▶ Data excerpts:
BEGIN

(** * Giulia: the Julia-set WebGL viewer (webgl_viewer/julia-viewer.js)

    A shallow embedding of the [JuliaSetViewer] class and of the fragment
    shader it compiles, with the properties stated about them.

    - JavaScript numbers are IEEE 754 binary64 values: they are modelled by
      Rocq's primitive [float], whose operations are specified by
      [FloatAxioms] against [SpecFloat].
    - The GLSL fragment shader computes in [precision mediump float], whose
      width is left to the GPU.  The shader is therefore written once over an
      interface [ShaderArith]; the properties that only depend on the control
      flow hold for every implementation of it, the formulas and bounds are
      stated in the exact rational instance, and what is sensitive to
      rounding is stated in the binary64 instance.
    - The class is a record of its fields; every event handler is a function
      on that record, and the GL context is a second record holding the
      uniforms, the frame buffer and the number of draw calls. *)

From Stdlib Require Import ZArith QArith Qreduction Qfield Qpower Lqa Floats Bool List String Ascii Lia.
Import ListNotations.

#[local] Set Warnings "-inexact-float".

(* ================================================================== *)
(** * JavaScript numbers *)
(* ================================================================== *)

Module JS.

Local Open Scope float_scope.

(** [Math.min(a, b)]: NaN if either argument is NaN, and -0 is smaller
    than +0. *)
Definition Math_min (a b : float) : float :=
  if is_nan a || is_nan b then nan
  else if a <? b then a
  else if b <? a then b
  else if get_sign a then a else b.

(** [Math.max(a, b)]: NaN if either argument is NaN, and +0 is larger
    than -0. *)
Definition Math_max (a b : float) : float :=
  if is_nan a || is_nan b then nan
  else if a <? b then b
  else if b <? a then a
  else if get_sign a then b else a.

(** Conversion of a mathematical integer to a number: the nearest binary64
    value, ties to even (exact below 2^53, so exact on [canvas.width], an
    [unsigned long]). *)
Definition of_Z (z : Z) : float :=
  SF2Prim (binary_normalize prec emax z 0 false).

(** Truncation of a number to an integer, as the DOM does when a number is
    stored in an [unsigned long] attribute (NaN and the infinities give 0). *)
Definition to_Z (x : float) : Z :=
  match Prim2SF x with
  | S754_finite s m e =>
      let a := match e with
               | Zneg k => Z.shiftr (Zpos m) (Zpos k)
               | _ => Z.shiftl (Zpos m) e
               end in
      if s then Z.opp a else a
  | _ => 0%Z
  end.

(** [x || d] on numbers: [d] when [x] is falsy (NaN, +0 or -0). *)
Definition or_default (x d : float) : float :=
  if is_nan x || is_zero x then d else x.

(** ** [parseFloat] and [parseInt]

    A string is a sequence of code units below 256, each an [ascii]; the
    white space and line terminators among them are the codes 9 to 13, 32
    and 160.  Both functions skip leading white space, read the longest
    prefix that is a literal, ignore what follows it, and give NaN when
    there is no such prefix. *)

Definition is_white_space (c : ascii) : bool :=
  let n := nat_of_ascii c in
  (Nat.leb 9 n && Nat.leb n 13) || Nat.eqb n 32 || Nat.eqb n 160.

Fixpoint trim_start (s : string) : string :=
  match s with
  | String c r => if is_white_space c then trim_start r else s
  | EmptyString => s
  end.

Definition read_sign (s : string) : bool * string :=
  match s with
  | String "-"%char r => (true, r)
  | String "+"%char r => (false, r)
  | _ => (false, s)
  end.

Definition digit_of (c : ascii) : option Z :=
  let n := Z.of_nat (nat_of_ascii c) in
  if ((48 <=? n) && (n <=? 57))%Z then Some (n - 48)%Z else None.

(** Reads digits from the front of [s]: the accumulated value, the number
    of digits read and the rest of the string. *)
Fixpoint read_digits (s : string) (acc : Z) (cnt : nat) : Z * nat * string :=
  match s with
  | EmptyString => (acc, cnt, s)
  | String c s' =>
      match digit_of c with
      | Some d => read_digits s' (acc * 10 + d)%Z (S cnt)
      | None => (acc, cnt, s)
      end
  end.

END

▶ Your task: Calculate the number of lines above that include the word "what", giving that number by itself.

▶ Result for this task: 2